Captain Clean took the opportunity to quickly clean the smudge off the glass, but was dismayed to find the smudge was on the other side of the glass. He cursed under his breath and contemplated ringing the bell again, but resigned himself to leave it for now. He made his way around to the Mr Grudgely’s house and rang the bell. He waited for a while, controlling himself and standing still, but there was no answer. He knocked on the door and even tried knocking the window. After a few minutes, he gave up and went back to Mrs Begonia’s house. When she answered, she seemed a little surprised to see him back.
‘He’s not in,’ said the captain.
‘I know. He’s never in on a Thursday morning,’ she nodded.
‘Then why didn’t you tell me that?’ the captain asked in a frustrated tone.
‘You never asked if he was in, you just asked where he lived,’ she retorted in a similarly frustrated voice.
‘Well, can you tell me anything about him?’ the captain asked. ‘You said he used to be a bin man; do you know why he left?’
‘Ooh, I’m not sure,’ said the old woman. ‘It might’ve had something to do with all the complaints made about him.’
‘Complaints?
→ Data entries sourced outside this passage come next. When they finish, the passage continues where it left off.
(* ===== verification/Wire.v ===== *)
(** * Wire helpers ([crates/lr-format/src/wire.rs])

    Writers are functions [W -> result W] over a [ByteSink], readers are
    functions [Src -> result (A * Src)] over a [ByteSource]; the two classes are
    the traits of the source, and [ByteSinkLaws] / [ByteSourceLaws] are what
    the rest of the crate relies on. [Vec<u8>] and [Cursor] are the instances
    here, the page streams give two more ([PageStream.v]).

    [emits] and [codec] are the shared specification of every record of the
    format: what a writer appends, and that a reader recovers the value from
    exactly those bytes, leaves the rest of the source alone, and reports
    [Corrupt] on every proper prefix. Both compose. *)

From S2P Require Import Prelude Core.

(** ** The traits *)

Class ByteSink (W : Type) := write_bytes : W -> bytes -> result W.

(** [sink_ok] is the writer's own invariant. A failed write's sink is not
    returned: every caller drops it. *)
Class ByteSinkLaws (W : Type) `{ByteSink W} := {
  sink_ok : W -> Prop;
  write_nil : forall w, sink_ok w -> write_bytes w [] = Ok w;
  write_app : forall w a b, sink_ok w ->
    write_bytes w (a ++ b) = let* w1 := write_bytes w a in write_bytes w1 b;
  write_sink_ok : forall w a w1, sink_ok w -> write_bytes w a = Ok w1 -> sink_ok w1;
}.

Class ByteSource (Src : Type) := read_bytes : Src -> Z -> result (bytes * Src).

(** [holds s l]: the bytes still to be read from [s] are [l]. *)
Class ByteSourceLaws (Src : Type) `{ByteSource Src} := {
  holds : Src -> bytes -> Prop;
  read_holds : forall s a b, holds s (a ++ b) ->
    exists s1, read_bytes s (zlen a) = Ok (a, s1) /\ holds s1 b;
  read_short : forall s l n, holds s l -> zlen l < n ->
    exists what, read_bytes s n = Err (Corrupt what);
}.

(** [Vec<u8>] through [impl ByteSink for W: Write]. *)
#[export] Instance vec_sink : ByteSink bytes := fun w b => Ok (w ++ b).

#[export] Instance vec_sink_laws : ByteSinkLaws bytes.
Proof.
  refine {| sink_ok := fun _ => True |}; intros; unfold write_bytes, vec_sink in *; simpl.
  - by rewrite app_nil_r.
  - by rewrite app_assoc.
  - done.
Defined.

(** [Cursor<&[u8]>] through [impl ByteSource for R: Read]: the state is what
    is left to read. *)
#[export] Instance cursor_source : ByteSource bytes := fun s n =>
  if n <=? zlen s then Ok (ztake n s, zdrop n s)
  else Err (Corrupt "unexpected end of image data").

#[export] Instance cursor_source_laws : ByteSourceLaws bytes.
Proof.
  refine {| holds := fun s l => s = l |}; unfold read_bytes, cursor_source.
  - intros s a b ->. exists b.
    rewrite (proj2 (Z.leb_le _ _)) by (rewrite zlen_app; pose proof (zlen_nonneg b); lia).
    by rewrite ztake_app_exact, zdrop_app_exact.
  - intros s l n -> Hn. rewrite (proj2 (Z.leb_gt _ _)) by lia. eauto.
Defined.

(** ** Writers *)
Section writers.
Context `{ByteSink W}.

Definition put_u8 (value : Z) (out : W) : result W := write_bytes out [z2b value].
Definition put_u16 (value : Z) (out : W) : result W := write_bytes out (le_bytes 2 value).
Definition put_u32 (value : Z) (out : W) : result W := write_bytes out (le_bytes 4 value).
Definition put_u64 (value : Z) (out : W) : result W := write_bytes out (le_bytes 8 value).
Definition put_i64 (value : Z) (out : W) : result W := write_bytes out (le_bytes 8 value).
Definition put_id (value : Id) (out : W) : result W := write_bytes out value.
Definition put_bytes (b : bytes) (out : W) : result W := write_bytes out b.

(** [u16::try_from(len)] guards the prefix. *)
Definition put_u16_prefixed (b : bytes) (out : W) : result W :=
  if zlen b <? 2 ^ 16 then
    let* out := put_u16 (zlen b) out in put_bytes b out
  else Err (Unsupported "string longer than 65535 bytes").

Definition put_u32_prefixed (b : bytes) (out : W) : result W :=
  if zlen b <? 2 ^ 32 then
    let* out := put_u32 (zlen b) out in put_bytes b out
  else Err (Unsupported "string longer than 4294967295 bytes").

(** [for x in l { put(x)? }]. *)
Fixpoint put_all {A} (put : A -> W -> result W) (l : list A) (out : W) : result W :=
  match l with
  | [] => Ok out
  | x :: l => let* out := put x out in put_all put l out
  end.
End writers.

(** ** [for _ in 0..n] with [?]

    [n] may be any [u64] a corrupt file declares; the iteration is by the
    binary representation, and stops at the first error. *)
Fixpoint pos_iterM {A} (p : positive) (f : A -> result A) (st : A) : result A :=
  match p with
  | xH => f st
  | xO p => let* st := pos_iterM p f st in pos_iterM p f st
  | xI p => let* st := f st in let* st := pos_iterM p f st in pos_iterM p f st
  end.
About him directly?’ asked the captain.
‘Yes, well he was always a bit standoffish with people, you see,’ she explained. ‘Didn’t suffer fools and wasn’t afraid to have a go back. I think that’s why they got rid of him. But he’s always been very pleasant with me.’
‘I see, that’s’ very interesting,’ said the captain. ‘One last thing, could I come inside for a moment?’
‘What for?’ asked Mrs Begonia, a little suspicious.
‘Well… I’d just like to clean that smudge off your window,’ he said, pointing out the mark on the glass.
‘You cheeky sod, there’s nothing wrong with my windows. Get out of it, go on,’ she said, pushing him back and closing the door. As Captain Clean turned to leave, the letterbox flapped open and Mrs Begonia’s voice shouted out, ‘And pick some of that litter up on your way out!’
The captain picked up the sweet wrappers and put them in the bin a few yards away. As he deposited them, he looked at Mr Grudgely’s house, then looked around to see if anyone was watching. There was something off about this neighbour, he could feel it. But he needed more evidence. He made his way over to the Herman household and knocked on their door. When they answered, he wasted no time in questioning them.
‘Did you or your husband ever make a formal complaint about Mr Grudgely’ he asked.
‘Oh, Captain Clean, I wasn’t expecting you. Would you like to come in?’ Mrs Herman asked.
‘Did you or your husband ever make a formal complaint about Mr Grudgely’ the captain repeated in exactly the same tone.
‘Um, I think we did, yes,’ she nodded. ‘Why? Has he said something?’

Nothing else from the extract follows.